'the courts' of clinton prison
(part 7: discussion)
by Ron Roizen
The fundamental deprivation of prison life is the loss of liberty and self-determination -- it has a master effect on the structuring of inmate behavior. Several kinds of strategies are available for the reduction of this deprivation.
Typically, the behavior patterns of various inmates are attributed by staff to intrinsic characteristics of the inmate in question. Thus, an inmate who drags his feet on the job is seen as unmotivated, an inmate who denies infractions for which he has been proved responsible is seen as untruthful, a distant and solitudinous inmate is seen as anti-social, and so forth.
While we do not doubt the importance of psychological factors in the selection of autonomy-maximizing strategies, it is important to see that these strategies are "rational" efforts toward more or less defined goals. Moreover, the selection and emphasis of a particular set of strategies may reflect the strategy resources of the inmate in question as much as his psychological predisposition for various sorts of action.
In practice, a kind of type-casting takes place in which the collective definition of a particular inmate -- derived for the most part from his known reputation before arrival or his dominant response-mode subsequent to arrival--is affixed to him. This type-casting may set up a vicious cycle in which the behavior response pattern of a particular mode of adaptation is reinforced.
Key to a well-rounded strategy for inmate autonomy-maximizing is the notion of flexibility within the strategies themselves. We suggest that only in rare cases or as the consequence of an aggravated vicious cycle, will an inmate risk putting all of his eggs in one mode of behavior. it is a poor strategy that consists of only one tactic. However, a consequence of this flexibility is the apparent marginality of inmates with respect to others making competing demands upon them.

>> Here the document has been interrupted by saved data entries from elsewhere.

(** * Product scraper: catalog store, read API and scraping engine

    A shallow embedding of [utils/helpers.py], [api/routes.py] and
    [scraper/core.py], and the properties of the catalog merge, the
    persistence round trip, the [GET /products] handler and the
    orchestration run that the specification states.

    Layout: the model first (Python values and exceptions, the helpers, the
    route handler, the engine as a transition system), then the theorems. *)

From stdpp Require Import base option list strings gmap pretty.
From Stdlib Require Import ZArith QArith Qcanon Lia.
From Stdlib Require Import Ascii.
From Stdlib Require String.

Set Warnings "-register-all,-clear-no-such-hyp".
Open Scope Z_scope.

(* ================================================================== *)
(** * Part I. The model *)
(* ================================================================== *)

(** ** Python values, exceptions and insertion-ordered dictionaries *)
Module Py.

(** The exception classes the modules raise, catch or let through.  All of
    them derive from [Exception]: they are what [except Exception] catches. *)
Inductive exn :=
| TypeError
| ValueError
| AttributeError
| JSONDecodeError          (* a subclass of ValueError *)
| FileNotFoundError        (* the OSError family *)
| IsADirectoryError
| NotADirectoryError
| FileExistsError
| PermissionError
| OSError                  (* any other OSError: a name too long, a full disk *)
| ValidationError          (* pydantic *)
| PlaywrightError
| HTTPException (status_code : Z).   (* fastapi; the detail text is left out *)

(** What user code that is awaited may raise: an [Exception], or
    [asyncio.CancelledError], which derives from [BaseException] only, so
    that [except Exception] lets it through and [isinstance(_, Exception)]
    is false of it.  [KeyboardInterrupt] and [SystemExit], which end the
    event loop itself, are left out. *)
Inductive base_exn :=
| Exception (e : exn)
| CancelledError.

(** A computation that returns or raises an exception of the type [E]. *)
Inductive result_of (E A : Type) :=
| Ok (a : A)
| Raise (e : E).
Arguments Ok {E A} a.
Arguments Raise {E A} e.

(** A computation that returns or raises an [Exception]. *)
Abbreviation result := (result_of exn).

#[global] Instance exn_eq_dec : EqDecision exn.
Proof. solve_decision. Defined.
#[global] Instance base_exn_eq_dec : EqDecision base_exn.
Proof. solve_decision. Defined.
#[global] Instance result_eq_dec `{EqDecision E, EqDecision A} :
  EqDecision (result_of E A).
Proof. solve_decision. Defined.

#[global] Instance result_ret {E} : MRet (result_of E) := fun A a => Ok a.
#[global] Instance result_fmap {E} : FMap (result_of E) := fun A B f m =>
  match m with
  | Ok a => Ok (f a)
  | Raise e => Raise e
  end.
#[global] Instance result_bind {E} : MBind (result_of E) := fun A B k m =>
  match m with
  | Ok a => k a
  | Raise e => Raise e
  end.

(** The outcome of a call that raises [Exception]s only, among those of
    calls that may raise anything. *)
Definition raised {A} (r : result A) : result_of base_exn A :=
  match r with
  | Ok a => Ok a
  | Raise e => Raise (Exception e)
  end.

(** A float that is not NaN: [FFin m e] is [m * 2^e], [FInf neg] an infinity.
    NaN is left out: as a dictionary key it is found by object identity. *)
Inductive pyfloat :=
| FFin (m e : Z)
| FInf (neg : bool).

#[global] Instance pyfloat_eq_dec : EqDecision pyfloat.
Proof. solve_decision. Defined.

(** What [json.load] produces and [json.dump] accepts.  A [VDict] lists its
    items in insertion order. *)
Inductive value :=
| VNone
| VBool (b : bool)
| VInt (z : Z)
| VFloat (f : pyfloat)
| VStr (s : string)
| VList (l : list value)
| VDict (d : list (string * value)).

#[global] Instance value_eq_dec : EqDecision value.
Proof.
  refine (fix go (x y : value) {struct x} : Decision (x = y) :=
    match x, y with
    | VNone, VNone => left _
    | VBool a, VBool b => cast_if (decide (a = b))
    | VInt a, VInt b => cast_if (decide (a = b))
    | VFloat a, VFloat b => cast_if (decide (a = b))
    | VStr a, VStr b => cast_if (decide (a = b))
    | VList a, VList b => cast_if (@list_eq_dec _ go a b)
    | VDict a, VDict b => cast_if (@list_eq_dec _ (@prod_eq_dec _ _ _ go) a b)
    | _, _ => right _
    end); clear go; congruence.
Defined.

(** [Dict[str, Any]]: one product record. *)
Abbreviation product := (list (string * value)).

(** [d.get(name)]: the value stored under [name], [None] when there is none. *)
Fixpoint dict_get (d : list (string * value)) (name : string) : value :=
  match d with
  | [] => VNone
  | (k, v) :: d' => if decide (k = name) then v else dict_get d' name
  end.

(** [name in d] for a dict with string keys. *)
Definition dict_has (d : list (string * value)) (name : string) : bool :=
  bool_decide (name ∈ d.*1).

(** [v is None]. *)
Definition is_none (v : value) : bool :=
  match v with VNone => true | _ => false end.

(** The rational a finite float stands for. *)
Definition float_Q (m e : Z) : Q :=
  if 0 <=? e then inject_Z (m * 2 ^ e) else Qmake m (Z.to_pos (2 ^ (- e))).

(** Dictionary keys up to Python's [==] and [hash]: [True == 1 == 1.0] are one
    key, so numbers are kept as the rational they denote. *)
Inductive key :=
| KNone
| KNum (q : Qc)
| KInf (neg : bool)
| KStr (s : string).

#[global] Instance key_eq_dec : EqDecision key.
Proof. solve_decision. Defined.

(** [hash(v)] followed by normalisation; lists and dicts are unhashable. *)
Definition key_of (v : value) : result key :=
  match v with
  | VNone => Ok KNone
  | VBool b => Ok (KNum (Q2Qc (inject_Z (if b then 1 else 0))))
  | VInt z => Ok (KNum (Q2Qc (inject_Z z)))
  | VFloat (FFin m e) => Ok (KNum (Q2Qc (float_Q m e)))
  | VFloat (FInf neg) => Ok (KInf neg)
  | VStr s => Ok (KStr s)
  | VList _ | VDict _ => Raise TypeError
  end.

(** An insertion-ordered [dict]: the items in the order their keys were first
    inserted. *)
Definition pydict (V : Type) := list (key * V).

(** [d[k] = v]: overwrite in place when the key is there, append otherwise. *)
Fixpoint dict_set {V} (d : pydict V) (k : key) (v : V) : pydict V :=
  match d with
  | [] => [(k, v)]
  | (k', v') :: d' =>
      if decide (k' = k) then (k', v) :: d' else (k', v') :: dict_set d' k v
  end.

Fixpoint dict_lookup {V} (d : pydict V) (k : key) : option V :=
  match d with
  | [] => None
  | (k', v') :: d' => if decide (k' = k) then Some v' else dict_lookup d' k
  end.

(** [d.keys()] and [d.values()]. *)
Definition dict_keys {V} (d : pydict V) : list key := d.*1.
Definition dict_values {V} (d : pydict V) : list V := d.*2.

(** [v == i] for an [int] [i], as [in] and [==] decide it. *)
Definition eq_int (v : value) (i : Z) : bool :=
  match v with
  | VBool b => bool_decide ((if b then 1 else 0) = i)
  | VInt z => bool_decide (z = i)
  | VFloat (FFin m e) => bool_decide (Q2Qc (float_Q m e) = Q2Qc (inject_Z i))
  | _ => false
  end.
(** The loop ends with the exception of the first datagram with the
    identifier that does not parse; what comes after is not looked at. *)
Lemma discover_loop_first_failure before data addr after e :
  (forall d a, Datagram d a ∈ before -> startswith BROADCAST_IDENTIFIER d = true ->
     exists t, parse (fst a) d = Ok t) ->
  startswith BROADCAST_IDENTIFIER data = true ->
  parse (fst addr) data = Raise e ->
  forall found0,
    snd (for_each (before ++ Datagram data addr :: after) body found0) = Raise e.
Proof.
  intros Hbefore Hp Ht.
  induction before as [|r before IH]; intros found0.
  - cbn [app for_each on_recv]. unfold bind at 1.
    rewrite (on_datagram_malformed _ _ e) by assumption. reflexivity.
  - cbn [app for_each]. unfold bind at 1.
    destruct (on_recv_returns r found0) as [found1 ->].
    { intros d a -> Hd. apply Hbefore; [left | exact Hd]. }
    apply IH. intros d a Hin. apply Hbefore. right. exact Hin.
Qed.

(** When the loop returns, every datagram with the identifier parsed. *)
Lemma discover_loop_all_parse received : forall found0 found,
  for_each received body found0 = (found, Ok tt) ->
  forall data addr, Datagram data addr ∈ received ->
    startswith BROADCAST_IDENTIFIER data = true ->
    exists t, parse (fst addr) data = Ok t.
Proof.
  induction received as [|r received IH]; intros found0 found Hrun data addr Hin Hp.
  { inversion Hin. }
  cbn [for_each] in Hrun. unfold bind at 1 in Hrun.
  destruct (body r found0) as [found1 [[]| |]] eqn:Hb; try discriminate.
  apply elem_of_cons in Hin as [<-|Hin]; [|exact (IH _ _ Hrun _ _ Hin Hp)].
  cbn [on_recv] in Hb.
  destruct (parse (fst addr) data) as [t|e|] eqn:Ht; [eauto| |].
  - rewrite (on_datagram_malformed _ _ e) in Hb by assumption. discriminate.
  - unfold on_datagram in Hb. rewrite Hp in Hb. cbn [negb] in Hb.
    unfold bind, lift_res in Hb. rewrite Ht in Hb. discriminate.
Qed.
(** X14.  The admin command [push_news] always yields its acknowledgement
    [<sender>: 已推送新闻], and never raises, whatever became of the push:
    the world it leaves is the one the push of the news leaves. *)
Theorem push_news_acknowledges (out : outside) (self : plugin)
        (event : Handlers.AstrMessageEvent) (w : world) :
  Handlers.push_news out self event w
  = (Ok (Handlers.sender_name event ++ ": 已推送新闻"),
     snd (Scheduler.push_news out self w)).
Proof.
  unfold Handlers.push_news.
  rewrite (bind_ok _ _ _ _ tt w (send_to_groups_never_raises out self _ _ w)).
  reflexivity.
Qed.

(* ------------------------------------------------------------------ *)
(** ** The pushes of one firing, one after the other *)

(** X15.  The pushes of a firing never raise, and none keeps a later one
    from being made: each enabled push starts in the world the one before
    it left, whether that one fetched, sent or failed.  With the AI digest
    disabled the clock is not read; with every feed disabled the firing
    does nothing at all. *)
Theorem daily_task_pushes_in_sequence (out : outside) (self : plugin) (w : world) :
  let after_news :=
    snd ((if enable_news self then Scheduler.push_news out self else ret tt) w) in
  let after_moyu :=
    snd ((if enable_moyu self then push_moyu out self else ret tt) after_news) in
  let after_gold :=
    snd ((if enable_gold self then push_gold out self else ret tt) after_moyu) in
  fst (_daily_task_pushes out self w) = Ok tt
  /\ snd (_daily_task_pushes out self w)
     = snd ((if enable_ai self then
               now <- datetime_now out ;;
               if ai_pushes_on (weekday now) then push_ai out self
               else logger INFO "[AI资讯] 周末不推送"
             else ret tt) after_gold)
  /\ (enable_ai self = false -> snd (_daily_task_pushes out self w) = after_gold)
  /\ (enable_news self = false -> enable_moyu self = false ->
      enable_gold self = false -> enable_ai self = false ->
      _daily_task_pushes out self w = (Ok tt, w)).
Proof.
  intros after_news after_moyu after_gold.
  assert (Hrun : _daily_task_pushes out self w
                 = (if enable_ai self then
                      now <- datetime_now out ;;
                      if ai_pushes_on (weekday now) then push_ai out self
                      else logger INFO "[AI资讯] 周末不推送"
                    else ret tt) after_gold).
  { subst after_gold after_moyu after_news.
    unfold _daily_task_pushes, Scheduler.push_news, push_moyu, push_gold.
    rewrite (bind_ok _ _ _ _ tt w (optional_push_ok out self _ _ _ w)).
    rewrite (bind_ok _ _ _ _ tt _ (optional_push_ok out self _ _ _ _)).
    rewrite (bind_ok _ _ _ _ tt _ (optional_push_ok out self _ _ _ _)).
    reflexivity. }
  rewrite Hrun. split; [|split; [reflexivity|split]].
  - destruct (enable_ai self); [|reflexivity].
    unfold bind, datetime_now. destruct (ai_pushes_on _); [|reflexivity].
    apply send_to_groups_never_raises.
  - intros ->. reflexivity.
  - intros Hn Hm Hg Ha. subst after_gold after_moyu after_news.
    rewrite Hn, Hm, Hg, Ha. reflexivity.
Qed.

The emphasis in recent years on the prison as a total institution has perhaps downplayed the importance of multiple reference groups within and outside the prison walls. While it is true that this institution may be characterized as totalitarian, having a wide gap between staff and inmates in terms of legitimate authority, and so forth, the institution is neither devoid of internal nodes of organization nor cut off from events and organizations on the outside. One is reminded of the gap between the 1929 riots and the strenuous contribution of the prison to World War II production in estimating the importance of external events to the equilibrium of the prison. [#18] Currently, it appears to us that events in Albany concerning prisoner rights and privileges are watched with great interest and compared to operating procedures of the local administration. Any discrepancies -- and many are perceived -- become sources of strain within the institution.
With these factors in mind, the role of the courts in Clinton prison appears to be pluralist in character. Formal sanction for small inmate groups, the legitimizing of inmate territories, and the structuring of indigenous authority through the manager system has over the years created an institution which serves to diffuse inmate leadership, minimize formal control, achieve socialization to prison life, and overlays on the prison's social organization yet another context or reference group which may be "moved upon" in terms of the auton omy maximizing strategies of each inmate.
The importance of the courts in the inmate social system may be to some extent manipulated by controlling access to the courts, shortening or lengthening daily use time, and by altering courts rules and procedures. The most important feature of the courts is that they constitute an experiment in the shift from control through the suppression of inmate social organization to control through the manipulation and legitimization of inmate groups.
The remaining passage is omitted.